Everything in the listing beneath must be transcribed exactly.
********************
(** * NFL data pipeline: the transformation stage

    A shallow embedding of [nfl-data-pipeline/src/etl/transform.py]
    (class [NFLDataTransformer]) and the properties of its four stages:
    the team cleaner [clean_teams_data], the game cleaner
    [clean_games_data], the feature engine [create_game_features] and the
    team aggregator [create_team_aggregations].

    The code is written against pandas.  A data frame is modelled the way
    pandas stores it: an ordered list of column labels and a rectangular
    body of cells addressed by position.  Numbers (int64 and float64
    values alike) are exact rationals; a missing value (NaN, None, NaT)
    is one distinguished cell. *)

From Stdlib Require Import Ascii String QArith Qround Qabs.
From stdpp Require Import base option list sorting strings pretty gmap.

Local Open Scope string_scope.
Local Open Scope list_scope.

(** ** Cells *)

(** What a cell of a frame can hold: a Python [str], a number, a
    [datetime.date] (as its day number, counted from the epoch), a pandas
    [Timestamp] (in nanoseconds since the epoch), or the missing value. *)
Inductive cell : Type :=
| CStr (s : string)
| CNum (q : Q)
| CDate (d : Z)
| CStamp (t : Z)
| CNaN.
********************
▶ **Exercise output**
(** * NFL data pipeline: the transformation stage

    A shallow embedding of [nfl-data-pipeline/src/etl/transform.py]
    (class [NFLDataTransformer]) and the properties of its four stages:
    the team cleaner [clean_teams_data], the game cleaner
    [clean_games_data], the feature engine [create_game_features] and the
    team aggregator [create_team_aggregations].

    The code is written against pandas.  A data frame is modelled the way
    pandas stores it: an ordered list of column labels and a rectangular
    body of cells addressed by position.  Numbers (int64 and float64
    values alike) are exact rationals; a missing value (NaN, None, NaT)
    is one distinguished cell. *)

From Stdlib Require Import Ascii String QArith Qround Qabs.
From stdpp Require Import base option list sorting strings pretty gmap.

Local Open Scope string_scope.
Local Open Scope list_scope.

(** ** Cells *)

(** What a cell of a frame can hold: a Python [str], a number, a
    [datetime.date] (as its day number, counted from the epoch), a pandas
    [Timestamp] (in nanoseconds since the epoch), or the missing value. *)
Inductive cell : Type :=
| CStr (s : string)
| CNum (q : Q)
| CDate (d : Z)
| CStamp (t : Z)
| CNaN.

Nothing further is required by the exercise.